Graduate Defence – Christine Bridge

Christine Bridge, PhD, LLED

Land Education and Reconciliation: Exploring Educators’ Practice
Supervisors: Dr. Teresa Dobson (LLED), Dr. Jan Hare (LLED), Dr. Candace Galla (LLED)
Wednesday, March 14, 2018 | 9:00 a.m. | Graduate Student Centre, Room 203, 6371 Crescent Road


Committee Members:
Dr. Teresa Dobson (LLED)
Dr. Jan Hare (LLED)
Dr. Candace Galla (LLED)

University Examiners:
External examiner: Dr. Susan Dion (York University)
University examiners: Dr. Susan Gerofsky (EDCP), Dr. Cynthia Nicol (EDCP)


Abstract:

The focus of this narrative inquiry was to engage educators in a series of land-based activities that prompted them to consider how the notion of “land as first teacher” (Haig-Brown & Dannenmann, 2008) might contribute to interdisciplinary approaches to land education, ecological recovery, and reconciliation in their classroom praxis. The 4Rs of respect, relevance, reciprocity, and responsibility (Kirkness & Barnhardt, 1991) provided an ethical community protocol that directed an exploration into ways to integrate processes of reconciliation into educators’ teaching practice. The research took place on the University of British Columbia (UBC) Vancouver campus, situated on the traditional, ancestral, and unceded territory of the Musqueam people.

Over the span of four months, a participant group consisting of four graduate students, three undergraduate students, and two course instructors from the UBC Faculty of Education, engaged in a series of land-based activities on various public sites on or near the UBC campus that acknowledge and re-inscribe Indigenous presence. Following each activity, participants were asked to reflect on a series of guiding questions. Data sources included pre-study questionnaires, reflective journals, semi-structured interviews, and my own field notes and observations.

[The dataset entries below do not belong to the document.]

(** What an object schema says of a property. *)
Inductive ruling := Against (s : Schema) | Free | Forbidden.

Definition rule (schema : Schema) (key : jstr) : ruling :=
  let p := get (default [] (as_record (get schema "properties"))) key in
  if truthy p then match p with VObj s => Against s | _ => Forbidden end
  else match get schema "additionalProperties" with
       | VObj s => Against s
       | VArr _ => Forbidden
       | a => if mode_eqb mode request_mode && strict_eq a (VBool false) then Forbidden else Free
       end.

Definition required_ok (schema : Schema) (fields : list (jstr * jsval)) : Prop :=
  forall l, get schema "required" = VArr l ->
    forall key, key ∈ l -> exists k, key = VStr k /\ has_property fields k = true.

Inductive conforms : Schema -> jsval -> Prop :=
| conforms_ref schema value name target :
    get schema "$ref" = VStr (REF_PREFIX ++ name) -> get componentSchemas name = VObj target ->
    conforms target value -> conforms schema value
| conforms_any schema value candidates s :
    (forall r, get schema "$ref" <> VStr r) -> get schema "anyOf" = VArr candidates ->
    VObj s ∈ candidates -> conforms s value -> conforms schema value
| conforms_scalar schema value :
    plain schema -> const_enum_ok schema value -> scalar_ok schema value -> conforms schema value
| conforms_array schema l items :
    plain schema -> const_enum_ok schema (VArr l) -> get schema "type" = VStr "array" ->
    truthy (get schema "items") = true -> (l = [] \/ get schema "items" = VObj items) ->
    (forall v, v ∈ l -> conforms items v) -> conforms schema (VArr l)
| conforms_object schema fields :
    plain schema -> const_enum_ok schema (VObj fields) -> get schema "type" = VStr "object" ->
    required_ok schema fields ->
    (forall k v, (k, v) ∈ fields -> rule schema k <> Forbidden) ->
    (forall k v s, (k, v) ∈ fields -> rule schema k = Against s -> conforms s v) ->
    conforms schema (VObj fields).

Findings of the research suggested dominant discourses regarding the use of land and ethics towards the land were effectively challenged over the course of the study. Participants expressed how they might re-shape their instructional approaches to include processes of reconciliation in a multitude of ways, and expressed commitment to build their own personal and professional knowledge, and awareness of Indigenous perspectives to help further these processes.

The study builds on a body of research exploring the effectiveness of decolonizing teacher education programs. It advances land education as a pedagogical model, and thus addresses the Truth and Reconciliation Commission of Canada’s (2015a) calls to action for increased Indigenous content for learners at all levels. Further, it attends to the urgent need for reconciliation that runs deep in our country, by promoting mutually respectful relationships between Indigenous and non-Indigenous peoples (TRC, 2015b).